Frivole, entêté, faible et audacieux, Adrien de Kerville avait tous les défauts et toutes les grâces d’un enfant gâté : une tournure distinguée, un mauvais ton, des goûts élégants et des habitudes vulgaires ; indolent pour l’étude, tout de feu pour les plaisirs, n’aimant que ce qui lui était défendu, cédant à toutes les idées folles qui lui passaient par la tête ; on le trouvait spirituel, parce qu’il disait tout, et bon, parce qu’il ne faisait rien.

Le hasard de sa rencontre à Spa avec madame d’Alvano ressemblait tellement à un rendez-vous que personne n’en était dupe, excepté Ermance. La duchesse lui avait raconté les instances de M. de Kerville pour être présenté chez elle, et comment il s’était fait un titre de son état de santé et d’une passion malheureuse dont il ne voulait point guérir, pour être reçu plus souvent et avec intérêt.

— Je ne me fais point illusion, avait ajouté Euphrasie, sur la reconnaissance qu’il me témoigne ; je sais qu’elle est toute pour ma patience à répondre aux questions dont il m’accable ; mais les sentiments vrais m’inspirent tant de pitié que je ne refuserai jamais à un pauvre délaissé la consolation d’entendre parler de celle qu’il aime.

Ces mots, jetés dans la conversation, produisirent l’effet qu’on en devait attendre. Dans quel trouble ils plongèrent le cœur d’Ermance ! L’amour d’Adrien, cet amour, dont rien n’avait jusqu’alors attesté l’existence, n’était donc pas un rêve de l’imagination d’Ermance ? Elle était aimée, regrettée : quelle douce pensée à opposer aux dédains, à la froideur insultante d’un mari infidèle !
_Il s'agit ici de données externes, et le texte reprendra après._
(* ===== verification/Failsafe.v ===== *)
(** * Failsafe mode ([patroni/ha.py], [Failsafe])

    What a node knows of a primary that goes on without the DCS: while it is fresh, the
    cluster the DCS shows without a leader gets the real one, and the replicas do not race
    for the lock. *)
From S2P Require Import Prelude PyDict PyVal Tags DcsData.

Open Scope string_scope.
Open Scope Z_scope.

(** [Failsafe]; a name that is not a string is outside the model. *)
Record Failsafe := MkFailsafe {
  _last_update : Z;
  _name : string;
  _conn_url : pyval;
  _api_url : pyval;
  _slots : pyval;
}.

(** [_reset_state] *)
Definition failsafe_reset : Failsafe := MkFailsafe 0 "" VNone VNone VNone.

(** [update_slots] *)
Definition update_slots (slots : dict pyval) (f : Failsafe) : Failsafe :=
  MkFailsafe (_last_update f) (_name f) (_conn_url f) (_api_url f) (VDict slots).

(** [update]: the fields are assigned one after the other, and a missing one raises. *)
Definition failsafe_update (now : Z) (data : dict pyval) (f : Failsafe) : exc () * Failsafe :=
  let f := MkFailsafe now (_name f) (_conn_url f) (_api_url f) (_slots f) in
  match Dict.get "name" data with
  | None => (Raise KeyError, f)
  | Some name =>
      let f := MkFailsafe now (py_str name) (_conn_url f) (_api_url f) (_slots f) in
      match Dict.get "conn_url" data with
      | None => (Raise KeyError, f)
      | Some conn =>
          let f := MkFailsafe now (py_str name) conn (_api_url f) (_slots f) in
          match Dict.get "api_url" data with
          | None => (Raise KeyError, f)
          | Some api => (Ok (), MkFailsafe now (py_str name) conn api (vget "slots" data))
          end
      end
  end.

(** [is_active] *)
Definition failsafe_is_active (now ttl : Z) (f : Failsafe) : bool := now <? _last_update f + ttl.

(** [leader] *)
Definition failsafe_leader (now ttl : Z) (f : Failsafe) : option Leader :=
  if failsafe_is_active now ttl f then
    Some (MkLeader (VStr "") (VStr "") (remote_member (_name f)
            [("api_url", _api_url f); ("conn_url", _conn_url f); ("slots", _slots f)]))
  else None.

(** [set_is_active]; the value is the time of the last update, or 0. *)
Definition set_is_active (value : Z) (f : Failsafe) : Failsafe :=
  if value =? 0 then failsafe_reset
  else MkFailsafe value (_name f) (_conn_url f) (_api_url f) (_slots f).

Section cluster.
Context `{!Datetime}.
Implicit Types (c : Cluster).

(** A member whose position the primary reported: [member.data['xlog_location'] = ...] *)
Definition with_position (slots : option (dict pyval)) (m : Member) : Member :=
  match slots with
  | Some sl =>
      match Dict.get (m_name m) sl with
      | Some lsn => if truthy (replicatefrom m)
                    then MkMember (m_version m) (m_name m) (m_session m) (Dict.set "xlog_location" lsn (m_data m))
                    else m
      | None => m
      end
  | None => m
  end.

(** [update_cluster] *)
Definition update_cluster (now ttl : Z) (f : Failsafe) c : Cluster :=
  match failsafe_leader now ttl f with
  | None => c
  | Some l =>
      let slots := as_dict (_slots f) in
      let status := MkStatus (last_lsn (status c)) slots (retain_slots (status c)) in
      MkCluster (initialize c) (config c) (Some l) status (map (with_position slots) (members c)) (failover c) (sync c)
        (history c) (failsafe c) (workers c)
  end.

(** ** Properties *)

Lemma leader_update_cluster now ttl f c : failsafe_is_active now ttl f = true →
  leader_name (update_cluster now ttl f c) = Some (_name f).
Proof. intros Hact. unfold update_cluster, failsafe_leader. by rewrite Hact. Qed.

Lemma with_position_name slots m : m_name (with_position slots m) = m_name m.
Proof. unfold with_position. by repeat case_match. Qed.

(** For [ttl] seconds after a primary's [POST /failsafe] the node sees a cluster led by that
    primary, with the DCS's members, configuration and synchronous state; after that, or
    once it has reset the state, it sees the cluster as the DCS shows it. *)
Theorem failsafe_injects_leader (t now ttl : Z) data f name conn api c :
  Dict.get "name" data = Some (VStr name) → Dict.get "conn_url" data = Some conn → Dict.get "api_url" data = Some api →
  let f' := (failsafe_update t data f).2 in
  let c' := update_cluster now ttl f' c in
  (now < t + ttl → leader_name c' = Some name ∧ (name ≠ "" → is_unlocked c' = false) ∧
     m_name <$> members c' = m_name <$> members c ∧ config c' = config c ∧ sync c' = sync c) ∧
  (t + ttl ≤ now → c' = c) ∧
  (ttl ≤ now → update_cluster now ttl (set_is_active 0 f') c = c).
Proof.
  intros Hn Hc Ha. unfold failsafe_update. rewrite Hn, Hc, Ha. cbn -[update_cluster]. split_and!.
  - intros Hlt. assert (failsafe_is_active now ttl (MkFailsafe t name conn api (vget "slots" data)) = true) as Hact.
    { unfold failsafe_is_active. simpl. lia. }
    pose proof (leader_update_cluster _ _ _ c Hact) as Hl. split_and!; [done| | |..].
    + intros Hne. unfold is_unlocked. rewrite Hl. by apply String.eqb_neq.
    + unfold update_cluster, failsafe_leader. rewrite Hact. cbn [members]. rewrite <-list_fmap_compose.
      apply list_fmap_ext. intros i m _. apply with_position_name.
    + unfold update_cluster, failsafe_leader. by rewrite Hact.
    + unfold update_cluster, failsafe_leader. by rewrite Hact.
  - intros Hle. unfold update_cluster, failsafe_leader, failsafe_is_active. simpl. by destruct (Z.ltb_spec now (t + ttl)); [lia|].
  - intros Hle. unfold update_cluster, failsafe_leader, failsafe_is_active. simpl. by destruct (Z.ltb_spec now (0 + ttl)); [lia|].
Qed.
End cluster.

Lemma failsafe_injects_leader_witness :
  is_unlocked (update_cluster 105 30 (failsafe_update 100 [("name", VStr "a"); ("conn_url", VNone); ("api_url", VNone)] failsafe_reset).2
                 (cluster_empty (H := text_datetime))) = false.
Proof.
  apply (failsafe_injects_leader (H := text_datetime) 100 105 30 [("name", VStr "a"); ("conn_url", VNone); ("api_url", VNone)]
           failsafe_reset "a" VNone VNone cluster_empty eq_refl eq_refl eq_refl); [lia|done].
Defined.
C’est préoccupée de ces dangereuses réflexions, que madame de Lorency revit Adrien chez la princesse Pauline. On riait aux éclats lorsqu’elle entra dans le salon, et la princesse dit en montrant Adrien :

— C’est ce jeune fou qui nous raconte des histoires de garnison à faire pâmer de rire. Continuez, continuez ; je suis sûre que madame de Lorency s’en amusera beaucoup.

— Je n’en sais plus, madame, répondit M. de Kerville, du ton le plus sérieux, et je prie Votre Altesse d’excuser les sots récits que j’ai osé lui faire.

— Allons, ne vous faites point prier ; il vous siérait mal d’être ici plus sévère que nous. Dites-nous ce qu’est devenue cette jolie petite Allemande qui vous a si bien soigné quand on vous a porté blessé chez son père, après la bataille d’Eylau ? Nous en étions au moment où elle alla vous rejoindre à Paris, et où elle venait vous chercher au balcon de l’Opéra pour que vous l’épousiez tabord,comme elle disait.

— En vérité, madame, c’est une mauvaise action que j’ai grand intérêt à oublier.

— Vous en avez été cruellement puni ?

— Non pas par elle, la pauvre enfant ! mais d’autres se sont chargés du soin de sa vengeance. En disant ces mots, Adrien lança un regard sur madame de Lorency, qui la fit rougir. Enhardi par ce premier succès, il ne perdit pas une occasion de lui adresser plusieurs choses indirectement, et finit par demander à la comtesse Donavel la permission de se présenter chez elle, se faisant un droit de l’honneur qu’il avait eu de servir, quelques années auparavant, sous les ordres de son mari : c’était s’assurer la faculté de voir Ermance tous les jours.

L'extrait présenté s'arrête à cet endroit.